Finding Colours - Part 2: Maths is hard
Ok in part 1 we looked at finding dominant colours in an image, we got as far as showing the top 8 colours by pixel count, and showed that this isn't necessarily the best solution for real-world images as there are micro variations of colour within the image that aren't always immediately obvious to the naked eye.
Let's take a closer look at the first image we had trouble with the Panda:
The original image is cropped from a 10-megapixel DSLR and looks reasonably sharp but let's see what it looks like if we zoom in to the point where the individual pixels become visible:
At around 400% we can see that there's a fair amount of noise in this image, and what looks like single blocks of colour to our eyes are actually made up of many small colour variations that blend together into what we see.

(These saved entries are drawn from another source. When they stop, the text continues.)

(** The cleanup after a failure in the round of page [i], when no page below was
    skipped. *)
Lemma uvmcopy_undo i s1 l1 : aligned_va i -> i < sz -> as_step new [] s l s1 l1 -> copied i s1 ->
  (forall a, aligned_va a -> a < i -> has (pto a) PTE_V = true) ->
  wp (uvmunmap kend new 0 (i / PGSIZE) true s1) (fun _ s' => exists l', as_step new [] s l s' l' /\
    forall va, aligned_va va -> pte_at (pm_mem s') new va = ptn va).
Proof.
  intros Hi Hlt Hst Hc Hall. pose proof Hi as [Hi1 Hi2]. change MAXVA with (2 ^ 38) in *. change TRAPFRAME with (2 ^ 38 - 2 * 4096) in *.
  assert (i = 0 + Z.of_nat (Z.to_nat (i / PGSIZE)) * PGSIZE) as En by (unfold PGSIZE in *; Z.div_mod_to_equations; lia).
  replace (i / PGSIZE) with (Z.of_nat (Z.to_nat (i / PGSIZE))) by (unfold PGSIZE in *; Z.div_mod_to_equations; lia).
  set (n := Z.to_nat (i / PGSIZE)) in *.
  assert (forall a, aligned_va a -> a < i -> exists p, p ∈ l /\ pte_at (pm_mem s1) new a = pte_of p (PTE_FLAGS (pto a))) as Hin.
  { intros a Ha Hai. specialize (Hc a Ha). rewrite (Hall a Ha Hai) in Hc. destruct (Z.ltb_spec a i); [|lia].
    destruct Hc as (p & Hp & E & _). eauto. }
  assert (forall k, (k < n)%nat -> aligned_va (0 + Z.of_nat k * PGSIZE) /\ 0 + Z.of_nat k * PGSIZE < i) as Hk.
  { intros k Hk. unfold aligned_va, PGSIZE in *. change MAXVA with (2 ^ 38). split; [split; [Z.div_mod_to_equations; lia|lia]|lia]. }
  eapply wp_mono; [|apply (uvmunmap_ok kend kend_range s1 new 0 n true l1); [apply Hst|apply Hst|done|lia|..]].
  - intros u s' [Hst' Hpte]. eexists. split.
    + eapply as_step_absorb; [|eapply (as_step_trans kend kend_range new [] _ _ _ _ _ _ _ Hst Hst')].
      intros p Hp. apply elem_backing in Hp as (k & Hkn & HV & ->). destruct (Hk k Hkn) as [Ha Hai].
      destruct (Hin _ Ha Hai) as (q & Hq & ->).
      destruct (copied_pte (pto (0 + Z.of_nat k * PGSIZE)) q (free_valid q Hq) (Hall _ Ha Hai)) as (-> & _). done.
    + intros va Hva. rewrite Hpte by done. unfold unmap. rewrite <- En. specialize (Hc va Hva).
      destruct (Z.leb_spec 0 va) as [|Hneg]; [|destruct Hva; lia]. destruct (Z.ltb_spec va i); simpl in *; [|done].
      symmetry. apply (as_zero _ _ _ _ Hnew); [done|]. apply Hnone; [done|lia].
  - change MAXVA with (2 ^ 38). lia.
  - intros _. change TRAPFRAME with (2 ^ 38 - 2 * 4096). lia.
  - intros k Hkn. destruct (Hk k Hkn) as [Ha Hai]. destruct (Hin _ Ha Hai) as (q & Hq & E).
    destruct (copied_pte (pto (0 + Z.of_nat k * PGSIZE)) q (free_valid q Hq) (Hall _ Ha Hai)) as (_ & EF & EV).
    rewrite <- E in EF, EV. split.
    + eapply (has_slot kend kend_range); [done|apply Hst].
    + intros _. rewrite EF. apply Hslots; [done|lia|by apply Hall].
Qed.
(* ===== verification/Bio.v ===== *)
(** * kernel/bio.c: the buffer cache

    [bcache] is the array of NBUF buffers followed by the list head; a pointer
    to a [struct buf] is its index, [HEAD] for [&bcache.head].  The cache calls
    the disk driver through [virtio_disk_rw], whose contract is modelled here:
    a read fills [b->data] from the block, a write stores it.  The disk records
    the sequence of its writes, so that the states a crash can leave are the
    prefixes of that sequence. *)
From S2P Require Import Prelude Machine Spinlock Block.
Local Open Scope Z_scope.
Local Open Scope kernel_scope.

Record buf := mkBuf {
  b_valid : Z;         (* has data been read from disk? *)
  b_dev : Z;
  b_blockno : Z;
  b_lock : sleeplock;
  b_refcnt : Z;
  b_prev : nat;        (* LRU cache list *)
  b_next : nat;
  b_data : list Z
}.

Definition nobuf : buf := mkBuf 0 0 0 (mkSleep 0 (mkLock 0 None "") "" 0) 0 0 0 zero_block.

Definition set_valid (v : Z) (b : buf) : buf :=
  mkBuf v (b_dev b) (b_blockno b) (b_lock b) (b_refcnt b) (b_prev b) (b_next b) (b_data b).
Definition set_id (dev blockno : Z) (b : buf) : buf :=
  mkBuf (b_valid b) dev blockno (b_lock b) (b_refcnt b) (b_prev b) (b_next b) (b_data b).
Definition set_lock (v : sleeplock) (b : buf) : buf :=
  mkBuf (b_valid b) (b_dev b) (b_blockno b) v (b_refcnt b) (b_prev b) (b_next b) (b_data b).
Definition set_refcnt (v : Z) (b : buf) : buf :=
  mkBuf (b_valid b) (b_dev b) (b_blockno b) (b_lock b) (u32 v) (b_prev b) (b_next b) (b_data b).
Definition set_prev (v : nat) (b : buf) : buf :=
  mkBuf (b_valid b) (b_dev b) (b_blockno b) (b_lock b) (b_refcnt b) v (b_next b) (b_data b).
Definition set_next (v : nat) (b : buf) : buf :=
  mkBuf (b_valid b) (b_dev b) (b_blockno b) (b_lock b) (b_refcnt b) (b_prev b) v (b_data b).
Definition set_data (v : list Z) (b : buf) : buf :=
  mkBuf (b_valid b) (b_dev b) (b_blockno b) (b_lock b) (b_refcnt b) (b_prev b) (b_next b) v.

Record disk := mkDisk { d_blocks : Z -> list Z; d_writes : list (Z * list Z) }.

Record bcache := mkBC { bc_lock : spinlock; bc_buf : list buf; bc_disk : disk }.

Definition nbuf : nat := Z.to_nat NBUF.
Definition HEAD : nat := nbuf.

Definition getb (l : list buf) (i : nat) : buf := default nobuf (l !! i).

Definition upd_buf (i : nat) (f : buf -> buf) (s : bcache) : bcache :=
  mkBC (bc_lock s) (alter f i (bc_buf s)) (bc_disk s).

Notation bst := (ctx * bcache)%type (only parsing).

Definition updb (i : nat) (f : buf -> buf) : K bst unit := modify (fun s => (s.1, upd_buf i f s.2)).
Definition readb (i : nat) : K bst buf := gets (fun s => getb (bc_buf s.2) i).

Definition bH : lens bst hart :=
  Lens (fun s => cx_hart s.1) (fun h s => (Ctx h (cx_pid s.1) (cx_wakes s.1), s.2)).
Definition bL : lens bst spinlock :=
  Lens (fun s => bc_lock s.2) (fun l s => (s.1, mkBC l (bc_buf s.2) (bc_disk s.2))).

(** The sleep lock of buffer [i], in the context of the caller. *)
Definition bSL (i : nat) : lens bst slstate :=
  Lens (fun s => mkSL (cx_hart s.1) (b_lock (getb (bc_buf s.2) i)) (cx_pid s.1) (cx_wakes s.1))
       (fun t s => (Ctx (ss_hart t) (ss_pid t) (ss_wakes t), upd_buf i (set_lock (ss_lk t)) s.2)).

Definition buf_chan (i : nat) : chan := ChanLock "buffer" (Z.of_nat i).

(** The contract of virtio_disk.c. *)
Definition virtio_disk_rw (i : nat) (write : bool) : K bst unit :=
  b <- readb i;;
  if write then
    modify (fun s => (s.1, mkBC (bc_lock s.2) (bc_buf s.2)
      (mkDisk (<[b_blockno b := b_data b]> (d_blocks (bc_disk s.2)))
              (d_writes (bc_disk s.2) ++ [(b_blockno b, b_data b)]))))
  else
    d <- gets (fun s => d_blocks (bc_disk s.2) (b_blockno b));;
    updb i (set_data d).

Definition binit : K bst unit :=
  modify (over bL (initlock "bcache"));;
  updb HEAD (set_prev HEAD);;
  updb HEAD (set_next HEAD);;
  _ <- for_each (seq 0 nbuf) (fun b =>
    h <- readb HEAD;;
    updb b (set_next (b_next h));;
    updb b (set_prev HEAD);;
    updb b (set_lock (initsleeplock "buffer"));;
    updb (b_next h) (set_prev b);;
    updb HEAD (set_next b);;
    ret (@None unit));;
  ret tt.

So how do we go from this to pulling out what we could consider dominant colours from the image? Let's take a look at one potential way of doing things.
k-means clustering
We're looking to find distinct groups of similar colours, to do this we'll use what's known as k-means clustering we're going to use the naïve k-means which is one of the more simple versions of the algorithm and is unoptimized. The basic steps are as follows:
Grab all of the colours from the image as 3-point coordinates
Determine an initial set of points, we'll select these at random, our k clusters
Assign each colour to one of these initial k means based on the colours' Euclidean distance to the cluster
Update the means centroids based on the colours assigned to it
We repeat steps 3 and 4 until updates no longer change the k-means, this is known as convergence
It should be noted that the algorithm may never actually converge, so we'll probably add in an artificial limit to how many times we want to run our assign/update steps.
Colours in 3D space
Let's revisit our ImageData from the previous post. This contains a representation of the image split as a UInt8ClampedArray
which might look something like the following:
pixel 1 pixel 2 pixel 3 pixel 4|---------------|---------------|---------------|---------------||255|255|255|255| 0 | 0 | 0 |255|255|255|255|255| 0 | 0 | 0 |255||---------------|---------------|---------------|---------------|#FFFFFFFF #000000FF #FFFFFFFF #000000FF
So each pixel here is made up of 3 colours that can be represented as an integer between 0 and 255 (we're ignoring the alpha channel which deals with the pixels' opacity).
Let's imagine these colours as a point in 3-dimensional space, where our red, green, and blue values become (x, y, z)
coordinates, so a fully black pixel would exist at the origin (0, 0, 0)
and a white one would be at the point (255, 255, 255)
.
Let's change up the code to give us an array of unique colour objects in the form { r: number, b: number, g: number }
, we'll remove most of the code in our file, everything after we grab the imageData
array:
const imageData = ctx.getImageData(0, 0, ibm.width, ibm.height).data;let colorData = [];for (i = 0; i < imageData.length; i += 4) {const colStr = [imageData[i],imageData[i+1],imageData[i+2]].join(',');colorData.push(colStr);}// 1colorData = [...new Set(colorData)];colorData = colorData.map(v => {const rgb = v.split(',');return {r: rgb[0],g: rgb[1],b: rgb[2],};});
So we initially now create a string of the colour with each channel separated by a comma. The reason behind this is it makes it super simple (and quick) to reduce this to unique colours by simply pushing the array into a Set
and spreading this back into an array (1
), after that, we map these strings back into objects and we're done.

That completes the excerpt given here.